As described above, according to the present invention, even when monitoring is performed for a long time by setting m to an extremely large value under the condition to be monitored and the condition that up to n cells are allowed within the m cell time, The amount of hardware does not increase in proportion to the value, it can be easily realized with realistic small hardware, and the average is that transmission does not exceed X cells on average in the T cell time. It is also possible to realize a cell traffic monitoring device that can reasonably deal with contract conditions based on a rate.
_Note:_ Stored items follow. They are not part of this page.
Lemma pickup_cover (agents : list Agent) (i o : nat) (self : Agent)
    (world : World) (self' : Agent) (world' : World) :
  Forall is_code (data (grid world)) ->
  agents_cover_but (grid world) agents i (Some o) ->
  offset (grid world) (pos self) = Ok o ->
  (i < length agents)%nat ->
  pickup self world = Ok (self', world') ->
  Forall is_code (data (grid world')) /\
  agents_cover (grid world') (<[i := self']> agents).
Proof.
  intros Hcode Hcov Ho Hi H.
  apply pickup_Ok in H as (g1 & g2 & g3 & H1 & H2 & H3 & _ & ->). simpl.
  split.
  { eapply setitem_is_code; [exact H3 | apply code_AgentOccupied |].
    eapply setitem_is_code; [exact H2 | apply code_Empty |].
    eapply setitem_is_code; [exact H1 | apply code_Empty | exact Hcode]. }
  pose proof (cover_but_write _ _ _ _ _ _ _ Hcov H1 ltac:(discriminate)) as K1.
  assert (Ho1 : offset g1 (pos self) = Ok o)
    by (rewrite (setitem_offset _ _ _ _ _ H1); exact Ho).
  pose proof (cover_but_clear _ _ _ _ _ _ _ K1 H2 Ho1 ltac:(discriminate))
    as K2.
  destruct (setitem_data _ _ _ _ H3) as (o3 & Ho3 & _).
  pose proof (cover_but_mark _ _ _ _ _ _ _ K2 H3 Ho3) as K3.
  apply (but_to_cover _ _ _ _ o3 K3); [| exact Hi].
  rewrite (setitem_offset _ _ _ _ _ H3). exact Ho3.
Qed.

Lemma drop_cover (agents : list Agent) (i o : nat) (self : Agent)
    (world : World) (new_pos : coord) (self' : Agent) (world' : World) :
  Forall is_code (data (grid world)) ->
  agents_cover_but (grid world) agents i (Some o) ->
  offset (grid world) (pos self) = Ok o ->
  (i < length agents)%nat ->
  drop self world new_pos = Ok (self', world') ->
  Forall is_code (data (grid world')) /\
  agents_cover (grid world') (<[i := self']> agents).
Proof.
  intros Hcode Hcov Ho Hi H.
  apply drop_Ok in H as (g1 & g2 & H1 & H2 & Hpos & ->). simpl.
  split.
  { eapply setitem_is_code; [exact H2 | apply code_AgentOccupied |].
    eapply setitem_is_code; [exact H1 | apply code_Built | exact Hcode]. }
  pose proof (cover_but_clear _ _ _ _ _ _ _ Hcov H1 Ho ltac:(discriminate))
    as K1.
  destruct (setitem_data _ _ _ _ H2) as (o2 & Ho2 & _).
  pose proof (cover_but_mark _ _ _ _ _ _ _ K1 H2 Ho2) as K2.
  apply (but_to_cover _ _ _ _ o2 K2); [| exact Hi].
  rewrite Hpos, (setitem_offset _ _ _ _ _ H2). exact Ho2.
Qed.

Section Drivers.

Variable skewnorm_cdf : R -> R -> R -> R -> R.
Variable local_grid_data : coord -> World -> result (list Z).
Variable random_move_direction : list Z -> rand (option coord).
Variable compute_height : coord -> World -> result Z.

Lemma agent_based_update_cover (agents : list Agent) (i : nat) (agent : Agent)
    (world : World) (m step : Z) (decay_rate x_rand : R)
    (agent' : Agent) (world' : World) :
  Forall is_code (data (grid world)) ->
  agents_cover (grid world) agents ->
  agents !! i = Some agent ->
  listed (agent_based_update skewnorm_cdf local_grid_data
            random_move_direction compute_height agent world m step
            decay_rate x_rand) (agent', world') ->
  Forall is_code (data (grid world')) /\
  agents_cover (grid world') (<[i := agent']> agents).
Proof.
  intros Hcode Hcov Hi H.
  pose proof (lookup_lt_Some _ _ _ Hi) as Hlt.
  unfold agent_based_update in H. inv_listed H. destruct a as [last_pos w1].
  apply move_algorithm_new_listed in Ha as (g0 & g1 & H0 & H1 & ->).
  destruct (setitem_data _ _ _ _ H0) as (o0 & Ho0 & _).
  destruct (setitem_data _ _ _ _ H1) as (o1 & Ho1 & _).
  pose proof (cover_to_but _ _ _ _ _ Hcov Hi Ho0) as K.
  pose proof (cover_but_clear _ _ _ _ _ _ _ K H0 Ho0 ltac:(discriminate)) as K0.
  pose proof (cover_but_mark _ _ _ _ _ _ _ K0 H1 Ho1) as K1.
  assert (Hc1 : Forall is_code (data g1)).
  { eapply setitem_is_code; [exact H1 | apply code_AgentOccupied |].
    eapply setitem_is_code; [exact H0 | apply code_Empty | exact Hcode]. }
  assert (Hp1 : offset g1 last_pos = Ok o1)
    by (rewrite (setitem_offset _ _ _ _ _ H1); exact Ho1).
  simpl in H. destruct (has_pellet agent =? 0).
  - inv_listed H. destruct a as [material w2]. apply listed_lift in Ha.
    assert (Hw2 : Forall is_code (data (grid w2)) /\
                  agents_cover_but (grid w2) agents i (Some o1) /\
                  offset (grid w2) last_pos = Ok o1).
    { apply pickup_algorithm_Ok in Ha as [-> | (g2 & H2 & ->)]; simpl.
      - auto.
      - split; [eapply setitem_is_code; [exact H2 | apply code_Empty | exact Hc1] |].
        split; [apply (cover_but_write _ _ _ _ _ _ _ K1 H2); discriminate |].
        rewrite (setitem_offset _ _ _ _ _ H2). exact Hp1. }
    destruct Hw2 as (Hc2 & K2 & Hp2).
    destruct material as [mat |].
    + apply listed_lift in H.
      apply (pickup_cover agents i o1
               {| pos := last_pos; has_pellet := has_pellet agent |}
               w2 _ _ Hc2 K2 Hp2 Hlt H).
    + apply listed_mret in H. injection H as -> ->.
      split; [exact Hc2 |].
      apply (but_to_cover _ _ _
               {| pos := last_pos; has_pellet := has_pellet agent |}
               o1 K2 Hp2 Hlt).
  - inv_listed H. destruct a as [new_pos w2].
    assert (Hw2 : Forall is_code (data (grid w2)) /\
                  agents_cover_but (grid w2) agents i (Some o1) /\
                  offset (grid w2) last_pos = Ok o1).
    { apply drop_algorithm_new_listed in Ha as [-> | (g2 & t & H2 & ->)]; simpl.
      - auto.
      - split; [eapply setitem_is_code; [exact H2 | apply code_Built | exact Hc1] |].
        split; [apply (cover_but_write _ _ _ _ _ _ _ K1 H2); discriminate |].
        rewrite (setitem_offset _ _ _ _ _ H2). exact Hp1. }
    destruct Hw2 as (Hc2 & K2 & Hp2).
    destruct new_pos as [new_pos |].
    + apply listed_lift in H.
      apply (drop_cover agents i o1
               {| pos := last_pos; has_pellet := has_pellet agent |}
               w2 new_pos _ _ Hc2 K2 Hp2 Hlt H).
    + apply listed_mret in H. injection H as -> ->.
      split; [exact Hc2 |].
      apply (but_to_cover _ _ _
               {| pos := last_pos; has_pellet := has_pellet agent |}
               o1 K2 Hp2 Hlt).
Qed.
[Brief description of the drawings]

FIG. 1 is a block diagram of a first embodiment of the present invention. FIG. 2 is a block diagram showing a modification of the first embodiment of the present invention. FIG. 3 is a block diagram of a device according to a second embodiment of the present invention. FIG. 4 is a block diagram of a conventional apparatus. FIG. 5 is a diagram for explaining an increase in the amount of hardware with respect to the value of m. Reference numeral 1 denotes a terminal to which a monitored signal is input; 2 denotes a cell detection circuit; 3
.., A shift register as a delay circuit, 4... A first counter circuit, 5... A first threshold value holding circuit, 6... A first comparison and judgment circuit, 7.
10, a terminal to which a cell clock signal is input; 11, an OR circuit; 14, a subtraction constant holding circuit; 41, a second counter circuit;
51 ... second threshold holding circuit; 61 ... second comparison / judgment circuit.
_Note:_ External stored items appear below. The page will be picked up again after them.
(** * StudyGenie: the study-plan service

    A shallow embedding of [src/integrations/gemini/studyPlanService.ts]:
    the deadline arithmetic, the five-day window, the stable deadline sort,
    the rule-based fallback planner and the [try]/[catch] wrapper around the
    remote completion call.

    Conventions of the embedding.
    - A JavaScript [Date] is its time value, an integer number of
      milliseconds since the epoch ([Z]); the "Invalid Date" object is not
      represented.  The calendar functions are those of ECMA-262, section
      "Time Values and Time Range".
    - [new Date()] is read once per call: the clock [now] and the local
      time-zone offset [LocalTZA] are fields of [Host] and stay fixed
      while one plan is generated.
    - A JavaScript [number] that holds a count of days is a [Z] extended
      with [Infinity]; the hour budget is a rational [Q], and [Math.ceil]
      is [Qceiling].  Arithmetic is exact; [Binary64] evaluates the
      products of the planner in IEEE 754 arithmetic for comparison.
    - A JavaScript string is a [string] of bytes (its UTF-8 encoding).
    - Code that can raise returns a [JSResult]; the completion service is
      a function from the request to its answer or to the error it
      raises, and [await] is function application. *)

From Stdlib Require Import ZArith QArith Qround List String Ascii Bool Lia.
From Stdlib Require Import Permutation Sorted DecimalString SpecFloat.
Import ListNotations.

Local Open Scope Z_scope.

(** ** Exceptions *)

Inductive Error : Type :=
| JsError (message : string)        (* [new Error(message)] *)
| TypeError (message : string)      (* property access on [undefined] *)
| SyntaxError (message : string)    (* raised by [JSON.parse] *)
| HttpError (status : Z)            (* a rejected axios request *)
| NetworkError (message : string).

Inductive JSResult (A : Type) : Type :=
| Returns (a : A)
| Throws (e : Error).

Arguments Returns {A} a.
Arguments Throws {A} e.

Definition bind {A B : Type} (m : JSResult A) (k : A -> JSResult B) : JSResult B :=
  match m with
  | Returns a => k a
  | Throws e => Throws e
  end.

Notation "x <- m ;; k" := (bind m (fun x => k))
  (at level 61, m at next level, right associativity).

(** [try { body } catch (error) { handler }] *)
Definition try_catch {A : Type} (body : JSResult A) (handler : Error -> JSResult A)
  : JSResult A :=
  match body with
  | Returns a => Returns a
  | Throws e => handler e
  end.

(** [Array.prototype.map] with a callback that may raise: the first
    exception aborts the traversal. *)
Fixpoint mapM {A B : Type} (f : A -> JSResult B) (l : list A) : JSResult (list B) :=
  match l with
  | [] => Returns []
  | x :: l' => y <- f x ;; ys <- mapM f l' ;; Returns (y :: ys)
  end.

(** ** Dates (ECMA-262 time values) *)

Module JSDate.

Definition msPerDay : Z := 86400000.

Definition Day (t : Z) : Z := t / msPerDay.
Definition TimeWithinDay (t : Z) : Z := t mod msPerDay.

Definition DaysInYear (y : Z) : Z :=
    if negb (y mod 4 =? 0) then 365
    else if negb (y mod 100 =? 0) then 366
    else if negb (y mod 400 =? 0) then 365
    else 366.

Definition DayFromYear (y : Z) : Z :=
    365 * (y - 1970) + (y - 1969) / 4 - (y - 1901) / 100 + (y - 1601) / 400.

Definition TimeFromYear (y : Z) : Z := msPerDay * DayFromYear y.

(** The largest [y] with [DayFromYear y <= d]: an estimate from the mean
      length of a Gregorian year, corrected by at most one year. *)
Definition YearFromDay (d : Z) : Z :=
    let y := 1970 + (400 * d) / 146097 in
    if d <? DayFromYear y then y - 1
    else if DayFromYear (y + 1) <=? d then y + 1
    else y.

Definition YearFromTime (t : Z) : Z := YearFromDay (Day t).

Definition InLeapYear (t : Z) : Z :=
    if DaysInYear (YearFromTime t) =? 366 then 1 else 0.

Definition DayWithinYear (t : Z) : Z := Day t - DayFromYear (YearFromTime t).

(** Number of days of the year that precede month [m] (0 = January);
      [leap] is 1 in a leap year and 0 otherwise. *)
Definition monthStart (m leap : Z) : Z :=
    match m with
    | 0 => 0
    | 1 => 31
    | 2 => 59 + leap
    | 3 => 90 + leap
    | 4 => 120 + leap
    | 5 => 151 + leap
    | 6 => 181 + leap
    | 7 => 212 + leap
    | 8 => 243 + leap
    | 9 => 273 + leap
    | 10 => 304 + leap
    | _ => 334 + leap
    end.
────────────────────────────────────────────────── ─── Continuation of the front page (56) References JP-A-1-183938 (JP, A) JP-A-1-183939 (JP, A) JP-A-4-25255 (JP, A) (58) Field (Int.Cl. ⁶ , DB name) H04L 12/28 H04L 12/56

Claims (2)

(57) [Claims] 1. A cell detection circuit (2) for detecting presence or absence of a valid cell in a signal to be monitored in synchronization with a monitored signal, and having a detection output of the cell detection circuit (2) as an input and outputting a delay output after m cell times. A delay circuit (3) to send out, and a first counter circuit (4) using the detection output of the cell detection circuit (2) as an addition input and the delay output as a subtraction input.
A first threshold value holding circuit (5) for holding a threshold value (n) over m cell times, a threshold value (n) held by the first threshold value holding circuit, and a total of the first counter circuit (4). And a first comparison / determination circuit (6) for comparing the value with a numerical value and transmitting a first determination output, wherein the count value of the first counter circuit (4) is used as an addition input, and m A second counter circuit (41) in which the average cell detection rate per cell time (Xm / T) is periodically subtracted and the input is executed every m cell times, and over a T cell time (T> m) A second threshold value holding circuit (51) for holding a threshold value (N); comparing a threshold value (N) held by the second threshold value holding circuit with a count value of the second counter circuit (41); And a second comparison / determination circuit (61) for transmitting the second determination output. Cell traffic monitoring device. 2. The cell traffic monitoring device according to claim 1, further comprising an OR circuit for calculating a logical sum of the first judgment output and the second judgment output.